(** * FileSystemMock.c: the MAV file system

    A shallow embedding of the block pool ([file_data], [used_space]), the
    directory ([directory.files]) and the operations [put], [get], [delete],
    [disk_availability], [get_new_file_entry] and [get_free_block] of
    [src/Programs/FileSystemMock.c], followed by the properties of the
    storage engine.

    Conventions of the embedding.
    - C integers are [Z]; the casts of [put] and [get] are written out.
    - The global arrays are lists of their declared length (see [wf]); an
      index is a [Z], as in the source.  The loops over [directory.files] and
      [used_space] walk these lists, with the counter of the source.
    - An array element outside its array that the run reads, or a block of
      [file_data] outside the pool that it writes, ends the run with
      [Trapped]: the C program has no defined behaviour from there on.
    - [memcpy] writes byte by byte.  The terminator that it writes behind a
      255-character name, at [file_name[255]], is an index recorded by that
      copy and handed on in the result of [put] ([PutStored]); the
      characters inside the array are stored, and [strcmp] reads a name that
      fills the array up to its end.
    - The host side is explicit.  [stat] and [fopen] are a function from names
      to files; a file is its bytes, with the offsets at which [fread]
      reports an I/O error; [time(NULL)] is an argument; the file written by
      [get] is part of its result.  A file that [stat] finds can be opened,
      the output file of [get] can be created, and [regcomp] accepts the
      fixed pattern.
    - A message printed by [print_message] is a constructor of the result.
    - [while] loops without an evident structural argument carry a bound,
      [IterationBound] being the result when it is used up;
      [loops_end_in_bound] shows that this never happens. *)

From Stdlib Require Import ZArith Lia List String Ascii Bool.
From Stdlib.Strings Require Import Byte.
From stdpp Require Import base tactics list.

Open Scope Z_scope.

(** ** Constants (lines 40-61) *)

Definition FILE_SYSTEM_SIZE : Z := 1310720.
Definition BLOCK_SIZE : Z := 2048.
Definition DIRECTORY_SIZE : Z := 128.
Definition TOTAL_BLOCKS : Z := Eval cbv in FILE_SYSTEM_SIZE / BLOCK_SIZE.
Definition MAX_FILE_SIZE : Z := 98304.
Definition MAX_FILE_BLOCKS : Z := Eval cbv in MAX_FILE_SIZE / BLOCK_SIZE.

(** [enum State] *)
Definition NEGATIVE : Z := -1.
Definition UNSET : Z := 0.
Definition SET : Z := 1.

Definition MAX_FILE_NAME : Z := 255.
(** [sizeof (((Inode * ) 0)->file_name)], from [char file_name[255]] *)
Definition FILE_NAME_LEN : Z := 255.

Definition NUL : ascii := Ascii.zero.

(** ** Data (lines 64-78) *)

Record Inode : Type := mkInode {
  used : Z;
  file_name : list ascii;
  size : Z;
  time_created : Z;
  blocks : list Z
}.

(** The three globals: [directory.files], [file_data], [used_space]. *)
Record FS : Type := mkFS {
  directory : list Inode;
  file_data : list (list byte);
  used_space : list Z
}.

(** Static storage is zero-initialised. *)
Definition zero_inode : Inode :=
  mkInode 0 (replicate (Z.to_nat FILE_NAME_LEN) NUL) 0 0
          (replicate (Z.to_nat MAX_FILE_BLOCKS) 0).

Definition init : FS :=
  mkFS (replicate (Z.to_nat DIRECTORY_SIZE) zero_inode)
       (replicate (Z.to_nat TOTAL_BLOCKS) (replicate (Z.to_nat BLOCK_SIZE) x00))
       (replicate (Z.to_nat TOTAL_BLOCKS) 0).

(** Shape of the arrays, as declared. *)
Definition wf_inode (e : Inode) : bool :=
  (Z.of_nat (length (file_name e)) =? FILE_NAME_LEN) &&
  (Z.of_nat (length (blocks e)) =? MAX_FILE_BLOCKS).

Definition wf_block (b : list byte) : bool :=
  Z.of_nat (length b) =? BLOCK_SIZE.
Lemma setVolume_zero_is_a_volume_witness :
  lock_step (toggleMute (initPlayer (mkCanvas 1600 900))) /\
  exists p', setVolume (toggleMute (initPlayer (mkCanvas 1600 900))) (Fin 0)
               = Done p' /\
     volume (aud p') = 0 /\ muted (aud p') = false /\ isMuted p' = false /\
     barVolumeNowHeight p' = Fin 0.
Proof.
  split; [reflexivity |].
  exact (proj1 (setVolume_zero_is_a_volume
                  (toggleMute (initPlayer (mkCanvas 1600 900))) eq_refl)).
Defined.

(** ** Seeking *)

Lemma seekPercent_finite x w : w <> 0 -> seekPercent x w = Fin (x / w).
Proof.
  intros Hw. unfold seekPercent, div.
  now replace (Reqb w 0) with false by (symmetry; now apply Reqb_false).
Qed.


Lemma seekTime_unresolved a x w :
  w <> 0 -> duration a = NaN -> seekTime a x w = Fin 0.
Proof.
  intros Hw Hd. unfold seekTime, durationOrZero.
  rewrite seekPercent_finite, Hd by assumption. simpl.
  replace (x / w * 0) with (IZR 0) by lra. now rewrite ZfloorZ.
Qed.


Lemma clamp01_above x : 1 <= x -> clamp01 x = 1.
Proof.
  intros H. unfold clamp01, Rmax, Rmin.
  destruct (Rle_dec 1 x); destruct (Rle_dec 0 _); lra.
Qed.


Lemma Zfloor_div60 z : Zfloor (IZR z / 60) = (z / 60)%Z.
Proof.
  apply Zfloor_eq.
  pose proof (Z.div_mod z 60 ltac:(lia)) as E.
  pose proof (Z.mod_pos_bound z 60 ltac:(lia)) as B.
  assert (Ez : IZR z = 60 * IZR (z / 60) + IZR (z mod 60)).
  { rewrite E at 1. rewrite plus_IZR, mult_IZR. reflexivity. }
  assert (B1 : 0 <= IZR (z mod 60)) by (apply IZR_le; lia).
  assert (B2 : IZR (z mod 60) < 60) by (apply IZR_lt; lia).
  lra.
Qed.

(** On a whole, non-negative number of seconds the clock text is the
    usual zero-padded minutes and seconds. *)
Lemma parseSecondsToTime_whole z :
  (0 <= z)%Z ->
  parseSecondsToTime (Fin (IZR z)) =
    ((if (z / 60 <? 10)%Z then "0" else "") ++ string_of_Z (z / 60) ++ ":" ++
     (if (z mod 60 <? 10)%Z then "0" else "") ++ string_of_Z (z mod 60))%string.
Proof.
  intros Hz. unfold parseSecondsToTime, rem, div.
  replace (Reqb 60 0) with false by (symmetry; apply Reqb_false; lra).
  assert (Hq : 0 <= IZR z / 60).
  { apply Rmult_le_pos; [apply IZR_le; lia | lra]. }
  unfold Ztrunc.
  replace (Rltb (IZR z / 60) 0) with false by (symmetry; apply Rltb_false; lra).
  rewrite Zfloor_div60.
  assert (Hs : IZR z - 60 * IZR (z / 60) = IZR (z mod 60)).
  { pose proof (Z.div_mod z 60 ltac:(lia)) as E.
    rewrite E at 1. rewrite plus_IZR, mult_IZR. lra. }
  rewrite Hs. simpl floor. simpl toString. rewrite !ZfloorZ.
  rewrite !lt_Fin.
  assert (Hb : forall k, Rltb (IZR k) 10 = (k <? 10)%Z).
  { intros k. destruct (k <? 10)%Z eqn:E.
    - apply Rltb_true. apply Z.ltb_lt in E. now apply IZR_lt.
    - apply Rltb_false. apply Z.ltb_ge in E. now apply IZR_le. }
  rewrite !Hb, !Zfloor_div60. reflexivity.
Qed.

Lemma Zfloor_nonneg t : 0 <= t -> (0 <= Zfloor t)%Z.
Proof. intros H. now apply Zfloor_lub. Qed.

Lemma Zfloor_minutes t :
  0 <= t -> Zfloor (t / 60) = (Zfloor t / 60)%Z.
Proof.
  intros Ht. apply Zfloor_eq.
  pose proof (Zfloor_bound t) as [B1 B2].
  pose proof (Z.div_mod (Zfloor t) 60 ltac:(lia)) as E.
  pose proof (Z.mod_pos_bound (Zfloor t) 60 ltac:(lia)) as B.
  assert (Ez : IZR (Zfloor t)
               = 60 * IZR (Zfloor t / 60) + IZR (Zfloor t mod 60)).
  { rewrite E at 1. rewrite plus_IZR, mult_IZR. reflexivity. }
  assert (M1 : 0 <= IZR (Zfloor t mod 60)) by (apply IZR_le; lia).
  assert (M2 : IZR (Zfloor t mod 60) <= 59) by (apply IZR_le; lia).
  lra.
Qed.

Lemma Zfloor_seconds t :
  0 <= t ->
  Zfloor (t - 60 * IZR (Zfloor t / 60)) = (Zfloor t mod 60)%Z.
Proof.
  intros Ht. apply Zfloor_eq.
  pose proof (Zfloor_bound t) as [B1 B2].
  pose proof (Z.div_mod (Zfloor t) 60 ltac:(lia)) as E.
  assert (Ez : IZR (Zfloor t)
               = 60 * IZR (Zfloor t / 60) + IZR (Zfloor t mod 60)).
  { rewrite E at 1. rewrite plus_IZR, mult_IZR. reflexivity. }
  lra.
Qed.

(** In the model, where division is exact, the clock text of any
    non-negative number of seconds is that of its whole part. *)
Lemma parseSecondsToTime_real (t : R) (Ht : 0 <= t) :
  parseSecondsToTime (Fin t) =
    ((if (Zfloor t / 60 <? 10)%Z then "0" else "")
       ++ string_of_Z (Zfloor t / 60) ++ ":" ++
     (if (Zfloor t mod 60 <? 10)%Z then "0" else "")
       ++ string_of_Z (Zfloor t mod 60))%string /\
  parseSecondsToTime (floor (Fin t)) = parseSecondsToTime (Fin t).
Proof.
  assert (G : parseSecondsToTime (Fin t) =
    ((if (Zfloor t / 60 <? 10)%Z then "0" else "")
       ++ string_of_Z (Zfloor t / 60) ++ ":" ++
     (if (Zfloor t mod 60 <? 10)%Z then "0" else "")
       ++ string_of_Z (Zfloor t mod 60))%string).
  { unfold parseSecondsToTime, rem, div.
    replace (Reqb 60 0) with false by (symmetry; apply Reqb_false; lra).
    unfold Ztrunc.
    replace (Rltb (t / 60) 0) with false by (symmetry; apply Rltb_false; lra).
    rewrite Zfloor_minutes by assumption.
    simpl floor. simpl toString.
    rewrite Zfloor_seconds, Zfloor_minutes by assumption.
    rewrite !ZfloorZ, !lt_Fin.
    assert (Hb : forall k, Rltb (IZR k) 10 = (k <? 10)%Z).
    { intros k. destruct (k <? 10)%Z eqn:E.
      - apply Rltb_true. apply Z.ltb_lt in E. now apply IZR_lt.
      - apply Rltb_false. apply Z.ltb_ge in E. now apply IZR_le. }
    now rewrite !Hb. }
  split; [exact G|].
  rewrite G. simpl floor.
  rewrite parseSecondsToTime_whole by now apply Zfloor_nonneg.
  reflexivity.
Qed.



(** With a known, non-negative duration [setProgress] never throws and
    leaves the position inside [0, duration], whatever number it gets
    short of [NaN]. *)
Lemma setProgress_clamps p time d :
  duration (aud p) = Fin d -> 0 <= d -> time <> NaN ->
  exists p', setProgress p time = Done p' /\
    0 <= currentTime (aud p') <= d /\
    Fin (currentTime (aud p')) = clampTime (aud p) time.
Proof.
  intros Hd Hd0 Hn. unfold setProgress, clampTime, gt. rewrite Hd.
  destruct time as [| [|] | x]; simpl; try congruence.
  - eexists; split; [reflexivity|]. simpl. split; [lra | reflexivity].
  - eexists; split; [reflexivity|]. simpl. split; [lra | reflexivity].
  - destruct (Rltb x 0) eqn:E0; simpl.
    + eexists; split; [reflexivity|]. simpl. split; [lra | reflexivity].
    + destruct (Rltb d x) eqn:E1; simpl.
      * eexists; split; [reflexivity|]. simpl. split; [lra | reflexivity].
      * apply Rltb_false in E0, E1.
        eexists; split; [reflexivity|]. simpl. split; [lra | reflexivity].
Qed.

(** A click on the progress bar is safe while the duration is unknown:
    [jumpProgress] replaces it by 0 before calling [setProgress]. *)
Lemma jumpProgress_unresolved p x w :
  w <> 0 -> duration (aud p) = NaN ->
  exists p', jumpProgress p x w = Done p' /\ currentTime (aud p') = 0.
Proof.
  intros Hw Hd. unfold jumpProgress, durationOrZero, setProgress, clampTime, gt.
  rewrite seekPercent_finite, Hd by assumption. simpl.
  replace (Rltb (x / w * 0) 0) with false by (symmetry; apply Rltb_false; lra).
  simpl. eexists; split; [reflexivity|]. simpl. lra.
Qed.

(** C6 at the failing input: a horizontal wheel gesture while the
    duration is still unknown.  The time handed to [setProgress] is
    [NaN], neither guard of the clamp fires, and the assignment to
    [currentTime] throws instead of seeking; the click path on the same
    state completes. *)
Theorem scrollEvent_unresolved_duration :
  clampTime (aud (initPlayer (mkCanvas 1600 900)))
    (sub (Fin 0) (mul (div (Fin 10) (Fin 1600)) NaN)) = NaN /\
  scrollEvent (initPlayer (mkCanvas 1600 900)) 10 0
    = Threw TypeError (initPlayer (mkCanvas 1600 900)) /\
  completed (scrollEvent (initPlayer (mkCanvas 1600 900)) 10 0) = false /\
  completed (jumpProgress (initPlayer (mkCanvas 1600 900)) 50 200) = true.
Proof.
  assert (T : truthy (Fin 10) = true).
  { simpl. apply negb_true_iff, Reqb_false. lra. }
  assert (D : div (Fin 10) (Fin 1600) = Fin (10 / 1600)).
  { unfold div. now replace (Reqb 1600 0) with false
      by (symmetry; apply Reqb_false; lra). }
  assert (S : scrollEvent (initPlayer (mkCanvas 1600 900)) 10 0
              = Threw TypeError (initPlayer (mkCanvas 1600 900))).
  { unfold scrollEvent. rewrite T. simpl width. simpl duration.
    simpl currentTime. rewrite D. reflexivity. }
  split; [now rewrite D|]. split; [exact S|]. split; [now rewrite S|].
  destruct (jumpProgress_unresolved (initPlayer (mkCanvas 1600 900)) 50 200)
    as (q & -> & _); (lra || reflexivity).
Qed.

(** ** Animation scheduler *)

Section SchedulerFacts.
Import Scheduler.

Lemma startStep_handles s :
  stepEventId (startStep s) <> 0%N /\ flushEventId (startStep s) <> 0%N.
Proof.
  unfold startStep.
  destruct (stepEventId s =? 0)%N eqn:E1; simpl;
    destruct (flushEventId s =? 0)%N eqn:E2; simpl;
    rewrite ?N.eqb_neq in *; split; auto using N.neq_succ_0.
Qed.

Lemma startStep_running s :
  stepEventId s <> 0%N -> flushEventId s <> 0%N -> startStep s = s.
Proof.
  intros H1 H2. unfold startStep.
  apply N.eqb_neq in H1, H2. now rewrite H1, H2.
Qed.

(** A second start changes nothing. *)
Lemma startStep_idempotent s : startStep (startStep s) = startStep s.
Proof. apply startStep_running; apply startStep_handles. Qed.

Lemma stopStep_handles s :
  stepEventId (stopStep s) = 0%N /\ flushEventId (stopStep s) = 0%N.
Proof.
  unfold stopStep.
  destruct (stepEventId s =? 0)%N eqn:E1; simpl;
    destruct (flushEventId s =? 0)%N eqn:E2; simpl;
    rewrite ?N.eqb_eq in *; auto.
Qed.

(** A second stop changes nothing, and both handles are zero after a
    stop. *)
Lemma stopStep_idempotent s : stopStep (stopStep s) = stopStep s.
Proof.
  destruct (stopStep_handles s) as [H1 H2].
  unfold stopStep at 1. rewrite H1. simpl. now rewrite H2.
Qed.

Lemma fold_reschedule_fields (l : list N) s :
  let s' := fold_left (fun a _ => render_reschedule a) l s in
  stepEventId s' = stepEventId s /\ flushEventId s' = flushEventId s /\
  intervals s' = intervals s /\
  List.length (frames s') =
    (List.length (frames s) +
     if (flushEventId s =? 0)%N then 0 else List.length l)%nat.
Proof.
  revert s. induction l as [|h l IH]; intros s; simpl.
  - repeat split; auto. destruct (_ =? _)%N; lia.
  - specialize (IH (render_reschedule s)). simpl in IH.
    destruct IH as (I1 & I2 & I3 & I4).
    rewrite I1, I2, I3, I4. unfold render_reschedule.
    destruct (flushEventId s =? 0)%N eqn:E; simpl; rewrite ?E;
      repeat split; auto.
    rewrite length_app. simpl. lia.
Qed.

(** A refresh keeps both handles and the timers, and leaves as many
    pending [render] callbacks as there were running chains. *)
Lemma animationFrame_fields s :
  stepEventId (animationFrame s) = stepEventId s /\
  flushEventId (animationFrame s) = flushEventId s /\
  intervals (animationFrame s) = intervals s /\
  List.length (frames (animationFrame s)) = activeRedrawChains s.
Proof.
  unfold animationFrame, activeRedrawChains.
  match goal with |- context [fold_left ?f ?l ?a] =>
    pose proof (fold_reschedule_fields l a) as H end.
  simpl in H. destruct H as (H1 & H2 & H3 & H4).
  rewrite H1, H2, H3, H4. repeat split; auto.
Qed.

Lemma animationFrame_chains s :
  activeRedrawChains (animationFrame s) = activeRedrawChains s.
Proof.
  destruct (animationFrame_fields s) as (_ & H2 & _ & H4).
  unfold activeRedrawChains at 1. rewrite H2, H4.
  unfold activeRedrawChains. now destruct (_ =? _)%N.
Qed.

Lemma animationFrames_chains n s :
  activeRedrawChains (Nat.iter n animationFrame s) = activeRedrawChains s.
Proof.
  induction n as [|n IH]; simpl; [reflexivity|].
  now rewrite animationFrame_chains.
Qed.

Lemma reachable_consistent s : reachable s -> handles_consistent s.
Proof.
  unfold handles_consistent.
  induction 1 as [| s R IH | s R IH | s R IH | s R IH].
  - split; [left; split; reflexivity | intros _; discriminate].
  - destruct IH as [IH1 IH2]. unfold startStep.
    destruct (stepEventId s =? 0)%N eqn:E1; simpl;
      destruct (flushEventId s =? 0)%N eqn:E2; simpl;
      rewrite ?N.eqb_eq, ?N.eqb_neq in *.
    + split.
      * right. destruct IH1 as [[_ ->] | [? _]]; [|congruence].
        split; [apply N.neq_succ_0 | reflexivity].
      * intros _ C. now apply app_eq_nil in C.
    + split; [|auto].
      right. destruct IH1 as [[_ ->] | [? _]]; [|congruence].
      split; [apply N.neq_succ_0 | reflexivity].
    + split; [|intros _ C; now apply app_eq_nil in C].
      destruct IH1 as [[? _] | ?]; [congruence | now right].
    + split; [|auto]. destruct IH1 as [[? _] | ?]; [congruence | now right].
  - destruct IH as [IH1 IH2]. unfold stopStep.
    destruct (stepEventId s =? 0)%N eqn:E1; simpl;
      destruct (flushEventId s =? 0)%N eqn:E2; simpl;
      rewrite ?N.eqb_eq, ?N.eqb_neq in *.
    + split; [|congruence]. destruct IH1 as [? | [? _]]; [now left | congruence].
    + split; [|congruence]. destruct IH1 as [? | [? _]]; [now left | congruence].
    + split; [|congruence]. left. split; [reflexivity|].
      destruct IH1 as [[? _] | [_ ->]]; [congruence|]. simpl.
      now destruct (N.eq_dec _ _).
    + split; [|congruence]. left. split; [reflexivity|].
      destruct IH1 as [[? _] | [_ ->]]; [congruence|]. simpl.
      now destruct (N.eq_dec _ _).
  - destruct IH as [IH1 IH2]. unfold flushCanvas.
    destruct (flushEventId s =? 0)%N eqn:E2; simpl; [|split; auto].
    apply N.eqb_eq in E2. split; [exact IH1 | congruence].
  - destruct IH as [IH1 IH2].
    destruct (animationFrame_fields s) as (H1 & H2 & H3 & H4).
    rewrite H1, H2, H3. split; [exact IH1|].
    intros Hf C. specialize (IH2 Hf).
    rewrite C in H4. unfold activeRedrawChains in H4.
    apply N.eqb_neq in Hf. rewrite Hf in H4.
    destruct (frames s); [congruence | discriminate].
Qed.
_ _ _
Repeat the entries above exactly, from the first line through the line containing "- The global".

> _RESPONSE TO THIS EXERCISE_
(** * FileSystemMock.c: the MAV file system

    A shallow embedding of the block pool ([file_data], [used_space]), the
    directory ([directory.files]) and the operations [put], [get], [delete],
    [disk_availability], [get_new_file_entry] and [get_free_block] of
    [src/Programs/FileSystemMock.c], followed by the properties of the
    storage engine.

    Conventions of the embedding.
    - C integers are [Z]; the casts of [put] and [get] are written out.
    - The global arrays are lists of their declared length (see [wf]); an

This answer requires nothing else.